(** What a deployment of the service consists of beside its program: the UUIDs of
    the library, the directory of the checkpoints, the clusters the authenticator lets
    in, the configuration of the worker and the capacity of the queue. *)
Class Deployment := {
  uuidSHA1 : string → string;
  root : string;
  admitted : string → string → Prop;
  worker_config : WorkerConfig;
  capacity : Z
}.
(** Clusters that are let in have checkpoint files of their own. *)
Definition files_apart `{Deployment} : Prop :=
  ∀ t c t' c', admitted t c → admitted t' c' →
    Files.checkpoint_path root t c = Files.checkpoint_path root t' c' → t = t' ∧ c = c'.

(** The worker: at a call, or within [Persist], whose result it goes on with. *)
Inductive worker_state :=
| Turning (p : prog worker_ans (option (option string)))
| Writing (q : prog store_ans (option error)) (k : option error → prog worker_ans (option (option string))).

Record world := World {
  queue : Queue.Queue;
  chans : gmap nat bool;
  made : gmap nat nat;
  owner : gmap nat Queue.Batch;
  taken : list Queue.Batch;
  stored : list Insert;
  worker : worker_state;
  server : Server.Server;
  locks : gmap string nat;
  saved : gmap string Z;
  session_key : gmap nat string;
  sent : list (option string * IngestionToAgent)
}.

Definition add_batch (w : world) q b : world :=
  World q (chans w) (made w) (match Queue.persisted b with Some c => <[c := b]> (owner w) | None => owner w end)
    (taken w ++ [b]) (stored w) (worker w) (server w) (locks w) (saved w) (session_key w) (sent w).
Definition set_worker (w : world) q cs st wk : world :=
  World q cs (made w) (owner w) (taken w) st wk (server w) (locks w) (saved w) (session_key w) (sent w).
Definition set_chan (w : world) (c i : nat) : world :=
  World (queue w) (<[c := false]> (chans w)) (<[c := i]> (made w)) (owner w) (taken w) (stored w) (worker w)
    (server w) (locks w) (saved w) (session_key w) (sent w).
Definition set_server (w : world) s sk : world :=
  World (queue w) (chans w) (made w) (owner w) (taken w) (stored w) (worker w) s (locks w) (saved w) sk (sent w).
Definition set_locks (w : world) ls : world :=
  World (queue w) (chans w) (made w) (owner w) (taken w) (stored w) (worker w) (server w) ls (saved w)
    (session_key w) (sent w).
Definition set_saved (w : world) sv : world :=
  World (queue w) (chans w) (made w) (owner w) (taken w) (stored w) (worker w) (server w) (locks w) sv
    (session_key w) (sent w).
Definition add_sent (w : world) (i : nat) f : world :=
  World (queue w) (chans w) (made w) (owner w) (taken w) (stored w) (worker w) (server w) (locks w) (saved w)
    (session_key w) (sent w ++ [(session_key w !! i, f)]).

Your objective:
Number of lines holding the word "with" in the material: give this value and nothing more.

Exercise solution:
2